I am not going to bother employing my army of employees to fact-check this, but it looks plausible enough to quote and walk away… (HT2 somebody in the comments of an earlier post.)
Paul Krugman, May 2012:
Matt Yglesias, who just spent time in Argentina, writes about the lessons of that country’s recovery following its exit from the one-peso-one-dollar “convertibility law”. As he says, it’s a remarkable success story, one that arguably holds lessons for the euro zone.
I’d just add something else: press coverage of Argentina is another one of those examples of how conventional wisdom can apparently make it impossible to get basic facts right. We keep getting stories about Ireland’s recovery when there is, in fact, no recovery — but there should be, darn it, because they’ve done the “right” thing, so that’s what we’ll report.
And conversely, articles about Argentina are almost always very negative in tone — they’re irresponsible, they’re renationalizing some industries, they talk populist, so they must be going very badly. Never mind this…
After this text, Krugman posts a chart showing that Argentina’s real GDP is growing better since 2002 than Brazil’s.
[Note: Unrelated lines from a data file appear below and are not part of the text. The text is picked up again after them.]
(** C7.  Given a skip tensor with the batch and plane of the input,
    [DecoderV2] concatenates input and skip along the channel axis at the
    resolution of the input, before any resizing, and crops nothing: a skip
    whose batch or plane differs is rejected.  It then applies its 1x1
    convolution block to the concatenation, doubles height and width by
    bilinear interpolation with aligned corners, applies its second
    ([ksize] x [ksize]) convolution block, and, when built with
    [dropout=True], a dropout of rate 0.1 that when training zeroes whole
    channels. *)
Theorem DecoderV2_contract
    (nin nout ksize stride pad : Z) (dropout mode : bool)
    (x skip : @Tensor T) (n c1 c2 h w : Z) (w0 wd : World) :
  1 <= nout -> 1 <= ksize -> 0 <= pad ->
  size x = [n; c1; h; w] -> size skip = [n; c2; h; w] ->
  1 <= c1 -> 1 <= c2 -> nin = c1 + c2 ->
  1 <= n -> 1 <= h -> 1 <= w ->
  fits (2 * h) ksize pad 1 -> fits (2 * w) ksize pad 1 ->
  bn_ok mode n h w ->
  bn_ok mode n (2 * h + 2 * pad - ksize + 1) (2 * w + 2 * pad - ksize + 1) ->
  exists self w1 cat h1 up h2 y wd1 wd2 wd',
    DecoderV2_init nin nout ksize stride pad dropout w0 = (Ok self, w1) /\
    (* the concatenation, at the resolution of the input *)
    torch_cat [x; skip] 1 = Ok cat /\
    size cat = [n; c1 + c2; h; w] /\
    (forall b c i j, c < c1 -> item cat [b; c; i; j] = item x [b; c; i; j]) /\
    (forall b c i j, c1 <= c < c1 + c2 ->
       item cat [b; c; i; j] = item skip [b; c - c1; i; j]) /\
    (* no cropping *)
    (forall (skip' : Tensor) n' c' h' w',
       size skip' = [n'; c'; h'; w'] -> n' <> n \/ h' <> h \/ w' <> w ->
       DecoderV2_call (DecoderV2_train mode self) x (Some skip') wd =
         (Raise RuntimeError, wd)) /\
    (* 1x1 block, upsampling, ksize x ksize block *)
    conv_is (Conv2DBNActiv_conv_0 (DecoderV2_conv1 self)) nin nout 1 1 0 1 1 /\
    Conv2DBNActiv_call (DecoderV2_conv1 (DecoderV2_train mode self)) cat wd =
      (Ok h1, wd1) /\
    size h1 = [n; nout; h; w] /\
    F_interpolate h1 None (Some 2) bilinear true = Ok up /\
    size up = [n; nout; 2 * h; 2 * w] /\
    conv_is (Conv2DBNActiv_conv_0 (DecoderV2_conv2 self))
            nout nout ksize 1 pad 1 1 /\
    Conv2DBNActiv_call (DecoderV2_conv2 (DecoderV2_train mode self)) up wd1 =
      (Ok h2, wd2) /\
    size h2 = [n; nout; 2 * h + 2 * pad - ksize + 1; 2 * w + 2 * pad - ksize + 1] /\
    (* optional dropout *)
    DecoderV2_dropout self =
      (if dropout then Some {| dp_p := 1 # 10; dp_training := true |} else None) /\
    DecoderV2_call (DecoderV2_train mode self) x (Some skip) wd = (Ok y, wd') /\
    size y = size h2 /\
    (dropout = false -> y = h2 /\ wd' = wd2) /\
    (mode = false -> y = h2 /\ wd' = wd) /\
    (dropout = true -> mode = true ->
     forall b k idx,
       item y (b :: k :: idx) =
       if fltb (source wd2 (drawn wd2 + Z.to_nat (b * nout + k))%nat) (of_Q (1 # 10))
       then f0
       else fdiv (item h2 (b :: k :: idx)) (fsub f1 (of_Q (1 # 10)))).
Proof.
  intros Hnout Hk Hp Hx Hsk Hc1' Hc2' Hnin Hn1 Hh Hw Fh Fw Hok1 Hok2.
  destruct (DecoderV2_init_Ok nin nout ksize stride pad dropout w0)
    as (self & w1 & Hinit & I1 & I2 & Hdrop); try lia.
  destruct (torch_cat_channels x skip n c1 c2 h w Hx Hsk)
    as (cat & Hcat & Scat & Hlow & Hhigh).
  rewrite <- Hnin in Scat.
  destruct (Conv2DBNActiv_call_size (DecoderV2_conv1 self) nin nout 1 1 0 1
              nn_ReLU true mode cat n h w wd I1 Scat)
    as (h1 & wd1 & Hc1 & Sh1 & Hw1);
    try (unfold fits; lia); try (rewrite !conv_out_pointwise; assumption).
  rewrite !conv_out_pointwise in Sh1.
  pose proof (F_interpolate_scale2 h1 n nout h w Sh1 Hh Hw) as Hup.
  set (up := {| size := [n; nout; 2 * h; 2 * w];
                item := bilinear_item h1 true h w (h * 2) (w * 2) |}) in *.
  destruct (Conv2DBNActiv_call_size (DecoderV2_conv2 self) nout nout ksize 1
              pad 1 nn_ReLU true mode up n (2 * h) (2 * w) wd1 I2 eq_refl)
    as (h2 & wd2 & Hc2 & Sh2 & Hw2);
    try assumption; try lia;
    try (rewrite !conv_out_unit_stride; assumption).
  rewrite !conv_out_unit_stride in Sh2.
  destruct (dropout_tail dropout mode h2 n nout _ wd2 Sh2)
    as (y & wd' & Hd & Sy & Hnone & Hev & Hmask).
  exists self, w1, cat, h1, up, h2, y, wd1, wd2, wd'.
  split; [exact Hinit|]. split; [exact Hcat|].
  split; [rewrite <- Hnin; exact Scat|].
  split; [exact Hlow|]. split; [exact Hhigh|].
  split.
  { intros skip' n' c' h' w' Hs' Hne. unfold DecoderV2_call.
    apply bind_lift_Raise.
    apply (torch_cat_mismatch x skip' n c1 h w n' c' h' w' Hx Hs' Hne). }
  split; [apply I1|]. split; [exact Hc1|]. split; [exact Sh1|].
  split; [exact Hup|]. split; [reflexivity|].
  split; [apply I2|]. split; [exact Hc2|]. split; [exact Sh2|].
  split; [exact Hdrop|].
  split.
  { unfold DecoderV2_call. rewrite (bind_lift_Ok _ wd Hcat).
    rewrite (bind_Ok _ Hc1). rewrite (bind_lift_Ok _ wd1 Hup).
    rewrite (bind_Ok _ Hc2).
    cbn [DecoderV2_dropout DecoderV2_train]. rewrite Hdrop.
    rewrite (bind_Ok _ Hd). reflexivity. }
  split; [exact Sy|]. split; [exact Hnone|]. split; [|exact Hmask].
  intros Hm. destruct (Hev Hm) as (-> & ->). split; [reflexivity|].
  rewrite (Hw2 Hm). apply Hw1. exact Hm.
Qed.

(** ** ASPPModule *)

Lemma SeperableConv2DBNActiv_call_size (self : @SeperableConv2DBNActiv T)
    nin nout k s p d a m mode (x : Tensor) n h w (wd : World) :
  SeperableConv2DBNActiv_is self nin nout k s p d a m ->
  1 <= nin ->
  size x = [n; nin; h; w] ->
  1 <= k -> 1 <= s -> 0 <= p -> 1 <= d ->
  fits h k p d -> fits w k p d ->
  bn_ok mode n (conv_out h k s p d) (conv_out w k s p d) ->
  exists y wd',
    SeperableConv2DBNActiv_call (SeperableConv2DBNActiv_train mode self) x wd =
      (Ok y, wd') /\
    size y = [n; nout; conv_out h k s p d; conv_out w k s p d] /\
    (mode = false -> wd' = wd).
Proof.
  intros His Hnin Hx Hk Hs Hp Hd Fh Fw Hok.
  destruct (SeperableConv2DBNActiv_call_Ok self nin nout k s p d a m mode x
              n h w wd His Hnin Hx Hk Hs Hp Hd Fh Fw Hok)
    as (_ & _ & _ & Spw & wd' & Hcall & Hw).
  eexists. exists wd'. split; [exact Hcall|]. split; [|exact Hw].
  rewrite activ_call_size, BatchNorm2d_result_size. exact Spw.
Qed.

(** A kernel of size 3 dilated by [d] with padding [d] keeps the plane. *)
Lemma conv_out_atrous (n d : Z) : conv_out n 3 1 d d = n.
Proof. unfold conv_out. rewrite Z.div_1_r. lia. Qed.

Lemma AdaptiveAvgPool2d_global (x : @Tensor T) (n c h w : Z) :
  size x = [n; c; h; w] -> 1 <= c -> 1 <= h -> 1 <= w ->
  exists pooled,
    AdaptiveAvgPool2d_call {| output_size := (1, 1) |} x = Ok pooled /\
    size pooled = [n; c; 1; 1] /\
    forall b ch,
      item pooled [b; ch; 0; 0] =
      fdiv (fsum h (fun i => fsum w (fun j => item x [b; ch; i; j])))
           (of_Z (h * w)).
Proof.
  intros Hx Hc Hh Hw. unfold AdaptiveAvgPool2d_call. cbn [output_size].
  rewrite Hx.
  rewrite (proj2 (Z.leb_gt h 0)), (proj2 (Z.leb_gt w 0)),
          (proj2 (Z.leb_gt c 0)) by lia.
  cbn [orb]. eexists. split; [reflexivity|]. split; [reflexivity|].
  intros b ch. cbn [item]. unfold bin_start, bin_end.
  replace (0 * h / 1) with 0 by (rewrite Z.div_1_r; lia).
  replace (0 * w / 1) with 0 by (rewrite Z.div_1_r; lia).
  replace (- (- ((0 + 1) * h) / 1) - 0) with h by (rewrite Z.div_1_r; lia).
  replace (- (- ((0 + 1) * w) / 1) - 0) with w by (rewrite Z.div_1_r; lia).
  reflexivity.
Qed.

Lemma F_interpolate_size (x : @Tensor T) (n c h w oh ow : Z) :
  size x = [n; c; h; w] -> 1 <= h -> 1 <= w -> 1 <= oh -> 1 <= ow ->
  F_interpolate x (Some (oh, ow)) None bilinear true =
  Ok {| size := [n; c; oh; ow]; item := bilinear_item x true h w oh ow |}.
Proof.
  intros Hx Hh Hw Hoh How. unfold F_interpolate, resize. rewrite Hx.
  rewrite (proj2 (Z.leb_gt h 0)), (proj2 (Z.leb_gt w 0)),
          (proj2 (Z.leb_gt oh 0)), (proj2 (Z.leb_gt ow 0)) by lia.
  reflexivity.
Qed.

Lemma torch_cat_five (t1 t2 t3 t4 t5 : @Tensor T) (n c h w : Z) :
  size t1 = [n; c; h; w] -> size t2 = [n; c; h; w] ->
  size t3 = [n; c; h; w] -> size t4 = [n; c; h; w] ->
  size t5 = [n; c; h; w] ->
  exists out,
    torch_cat [t1; t2; t3; t4; t5] 1 = Ok out /\ size out = [n; c * 5; h; w].
Proof.
  intros H1 H2 H3 H4 H5. unfold torch_cat. cbn [forallb fold_right].
  rewrite H1, H2, H3, H4, H5. cbn. rewrite !Z.eqb_refl. cbn.
  eexists. split; [reflexivity|]. cbn.
  replace (c + (c + (c + (c + (c + 0))))) with (c * 5) by lia. reflexivity.
Qed.

Lemma ASPPModule_init_Ok (nin d0 d1 d2 : Z) (w : @World T) :
  1 <= nin ->
  exists self w',
    ASPPModule_init nin (d0, d1, d2) w = (Ok self, w') /\
    ASPPModule_conv1_0 self = {| output_size := (1, 1) |} /\
    Conv2DBNActiv_is (ASPPModule_conv1_1 self) nin nin 1 1 0 1 nn_LeakyReLU true /\
    Conv2DBNActiv_is (ASPPModule_conv2 self) nin nin 1 1 0 1 nn_LeakyReLU true /\
    SeperableConv2DBNActiv_is (ASPPModule_conv3 self)
      nin nin 3 1 d0 d0 nn_LeakyReLU true /\
    SeperableConv2DBNActiv_is (ASPPModule_conv4 self)
      nin nin 3 1 d1 d1 nn_LeakyReLU true /\
    SeperableConv2DBNActiv_is (ASPPModule_conv5 self)
      nin nin 3 1 d2 d2 nn_LeakyReLU true /\
    Conv2DBNActiv_is (ASPPModule_bottleneck_0 self)
      (nin * 5) nin 1 1 0 1 nn_LeakyReLU true /\
    ASPPModule_bottleneck_1 self = {| dp_p := 1 # 10; dp_training := true |}.
Proof.
  intros Hnin. unfold ASPPModule_init, nn_AdaptiveAvgPool2d.
  rewrite (bind_Ok _ (eq_refl : ret _ w = (Ok _, w))).
  destruct (Conv2DBNActiv_init_Ok nin nin 1 1 0 1 nn_LeakyReLU w)
    as (c1 & w1 & H1 & I1); try lia.
  destruct (Conv2DBNActiv_init_Ok nin nin 1 1 0 1 nn_LeakyReLU w1)
    as (c2 & w2 & H2 & I2); try lia.
  destruct (SeperableConv2DBNActiv_init_Ok nin nin 3 1 d0 d0 nn_LeakyReLU w2)
    as (c3 & w3 & H3 & I3); try lia.
  destruct (SeperableConv2DBNActiv_init_Ok nin nin 3 1 d1 d1 nn_LeakyReLU w3)
    as (c4 & w4 & H4 & I4); try lia.
  destruct (SeperableConv2DBNActiv_init_Ok nin nin 3 1 d2 d2 nn_LeakyReLU w4)
    as (c5 & w5 & H5 & I5); try lia.
  destruct (Conv2DBNActiv_init_Ok (nin * 5) nin 1 1 0 1 nn_LeakyReLU w5)
    as (c6 & w6 & H6 & I6); try lia.
  rewrite (bind_Ok _ H1), (bind_Ok _ H2), (bind_Ok _ H3), (bind_Ok _ H4),
          (bind_Ok _ H5), (bind_Ok _ H6).
  eexists. eexists. split; [reflexivity|]. cbn.
  repeat (split; [first [assumption | reflexivity]|]). reflexivity.
Qed.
Juan Carlos Hidalgo, November 2012:
Today La Nación of Buenos Aires reports [in Spanish] that Argentina will have the worst record in terms of inflation and growth in South America in 2012. The Argentine economy will barely grow 1% this year and inflation will be above 20%, while the rest of the region enjoys healthy growth and low inflation rates.
Ah but see, Argentina is in the Southern hemisphere, whereas the United States is in the Northern, Juan, so your argument is invalid.